* **Exercise goal**
Would you return, word for word, the lines of the data below from the line with "suggest : Suggest" through the line with "(the number 0), around", and no others?
━━━━━━━━━━━━━━━━━━━━
(** * The search-input parser of react-search-input (src/Search.tsx)

    A shallow embedding of [parse] and of the closures it is made of
    ([completeToken], [completeOptionValue], [parseError], the scanning loop
    and the end-of-input block), followed by the properties of the parser.

    JavaScript strings are sequences of UTF-16 code units; a code unit is an
    [N].  The two objects that [parse] uses as dictionaries ([options] and
    [result.options]) are finite maps of own properties, with the two places
    where a plain JavaScript object differs from a dictionary written out.
    A JavaScript exception is a [Throw] of the error monad [Res]. *)

From Stdlib Require Import NArith String Ascii.
From stdpp Require Import gmap.

Local Open Scope N_scope.

(** ** Strings *)

Definition char := N.
Definition jsstring := list char.

(** The UTF-16 form of an ASCII literal, to write examples. *)
Definition js (s : string) : jsstring :=
  map N_of_ascii (list_ascii_of_string s).

Definition QUOTE : char := 34.
Definition BACKSLASH : char := 92.
Definition COLON : char := 58.
Definition SPACE : char := 32.

(** [/\s/.test(c)] for a string [c] of one code unit: the WhiteSpace and
    LineTerminator code points of ECMAScript. *)
Definition is_space (c : char) : bool :=
  bool_decide (c ∈ [9; 10; 11; 12; 13; 32; 160; 5760; 8232; 8233; 8239; 8287;
                    12288; 65279])
  || ((8192 <=? c) && (c <=? 8202)).

(** ** Exceptions *)

Inductive Exn := LogicError | TypeError.

Inductive Res (A : Type) : Type :=
| Ok (a : A)
| Throw (e : Exn).
Arguments Ok {A} a.
Arguments Throw {A} e.

#[global] Instance Res_ret : MRet Res := @Ok.
#[global] Instance Res_bind : MBind Res := fun A B k m =>
  match m with Ok a => k a | Throw e => Throw e end.

(** ** Objects used as dictionaries

    Only own properties are stored.  Assigning to the key [__proto__] of a
    plain object changes its prototype and creates no own property.  The
    method call [o.hasOwnProperty(k)] looks [hasOwnProperty] up on [o]
    first: when [o] has an own property of that name, the value found is not
    a function and the call raises a TypeError. *)

Definition PROTO : jsstring := Eval vm_compute in js "__proto__".
Definition HAS_OWN : jsstring := Eval vm_compute in js "hasOwnProperty".

Definition obj_set {V} (k : jsstring) (v : V) (o : gmap jsstring V)
  : gmap jsstring V :=
  if decide (k = PROTO) then o else <[k:=v]> o.

Definition obj_hasOwnProperty {V} (o : gmap jsstring V) (k : jsstring)
  : Res bool :=
  match o !! HAS_OWN with
  | Some _ => Throw TypeError
  | None => Ok (bool_decide (is_Some (o !! k)))
  end.

(** ** Data model *)

(** The [type] tag of a SearchOption with the payload [parse] reads (the
    choices of an enum).  [default], [title], [description] and
    [suggestionProvider] are not read by [parse]. *)
Inductive OptionType :=
| type_number
| type_string
| type_enum (options : list jsstring)
| type_boolean.

Module SearchOption.
Record t := mk {
  name : jsstring;
  multiple : option bool;   (* [multiple?: boolean] *)
  type : OptionType
}.
End SearchOption.

(** Truthiness of [option.multiple]: [undefined] is falsy. *)
Definition is_multiple (o : SearchOption.t) : bool :=
  match SearchOption.multiple o with
  | Some b => b
  | None => false
  end.

Inductive TokenType :=
| Space | Text | Numeric | Enum | OptionName | InvalidOptionName
| EscapeSequence | InvalidEscapeSequence | MissingQuote | MissingOptionValue
| Invalid.

#[global] Instance TokenType_eq_dec : EqDecision TokenType.
Proof. solve_decision. Defined.

(** [suggest: "none" | "options" | SearchOption].  The third case is
    written [currentOption as SearchOption] in the source, a cast that lets
    [null] through: the payload is the nullable [currentOption]. *)
Inductive Suggest :=
| suggest_none
| suggest_options
| suggest_option (o : option SearchOption.t).

Module Token.
Record t := mk {
  type : TokenType;
  content : jsstring;
  suggest : Suggest
}.
End Token.

(** [value: any] holds a boolean, a string, or the number
    [Number(literal)]; the number is an IEEE double and is kept as the
    literal it was converted from. *)
Inductive Value :=
| VBool (b : bool)
| VString (s : jsstring)
| VNumber (literal : jsstring).

(** [{value: any} | {values: any[]}] *)
Inductive OptionValue :=
| Single (value : Value)
| Multi (values : list Value).

Module SearchParams.
Record t := mk {
  text : list jsstring;
  options : gmap jsstring OptionValue
}.
End SearchParams.

Module ParseError.
Record t := mk {
  position : nat;
  text : jsstring
}.
End ParseError.

Module ParseResult.
Record t := mk {
  tokens : list Token.t;
  error : option ParseError.t;
  result : SearchParams.t
}.
End ParseResult.

(** [escapeSequences], read with [currentChar in escapeSequences]: the
    inherited properties of the table all have names longer than one code
    unit, so for a one-unit key [in] is the own-property test. *)
Definition escapeSequences (c : char) : option char :=
  if decide (c = 110) then Some 10            (* n *)
  else if decide (c = QUOTE) then Some QUOTE
  else if decide (c = BACKSLASH) then Some BACKSLASH
  else None.

(** ** [Number(s)] on a string, as far as [isNaN] sees it

    [Number] applied to a string is NaN exactly when the string is not a
    StringNumericLiteral of ECMAScript: optional white space around nothing
    (the number 0), around a signed decimal literal (digits with an
    optional fraction and exponent, or [Infinity]), or around an unsigned
    binary, octal or hexadecimal integer literal. *)

Definition is_digit (c : char) : bool := (48 <=? c) && (c <=? 57).
Definition is_binary_digit (c : char) : bool := (48 <=? c) && (c <=? 49).
Definition is_octal_digit (c : char) : bool := (48 <=? c) && (c <=? 55).
Definition is_hex_digit (c : char) : bool :=
  is_digit c || ((97 <=? c) && (c <=? 102)) || ((65 <=? c) && (c <=? 70)).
━━━━━━━━━━━━━━━━━━━━
* **Output of the exercise**
  suggest : Suggest
}.
End Token.

(** [value: any] holds a boolean, a string, or the number
    [Number(literal)]; the number is an IEEE double and is kept as the
    literal it was converted from. *)
Inductive Value :=
| VBool (b : bool)
| VString (s : jsstring)
| VNumber (literal : jsstring).

(** [{value: any} | {values: any[]}] *)
Inductive OptionValue :=
| Single (value : Value)
| Multi (values : list Value).

Module SearchParams.
Record t := mk {
  text : list jsstring;
  options : gmap jsstring OptionValue
}.
End SearchParams.

Module ParseError.
Record t := mk {
  position : nat;
  text : jsstring
}.
End ParseError.

Module ParseResult.
Record t := mk {
  tokens : list Token.t;
  error : option ParseError.t;
  result : SearchParams.t
}.
End ParseResult.

(** [escapeSequences], read with [currentChar in escapeSequences]: the
    inherited properties of the table all have names longer than one code
    unit, so for a one-unit key [in] is the own-property test. *)
Definition escapeSequences (c : char) : option char :=
  if decide (c = 110) then Some 10            (* n *)
  else if decide (c = QUOTE) then Some QUOTE
  else if decide (c = BACKSLASH) then Some BACKSLASH
  else None.

(** ** [Number(s)] on a string, as far as [isNaN] sees it

    [Number] applied to a string is NaN exactly when the string is not a
    StringNumericLiteral of ECMAScript: optional white space around nothing
    (the number 0), around a signed decimal literal (digits with an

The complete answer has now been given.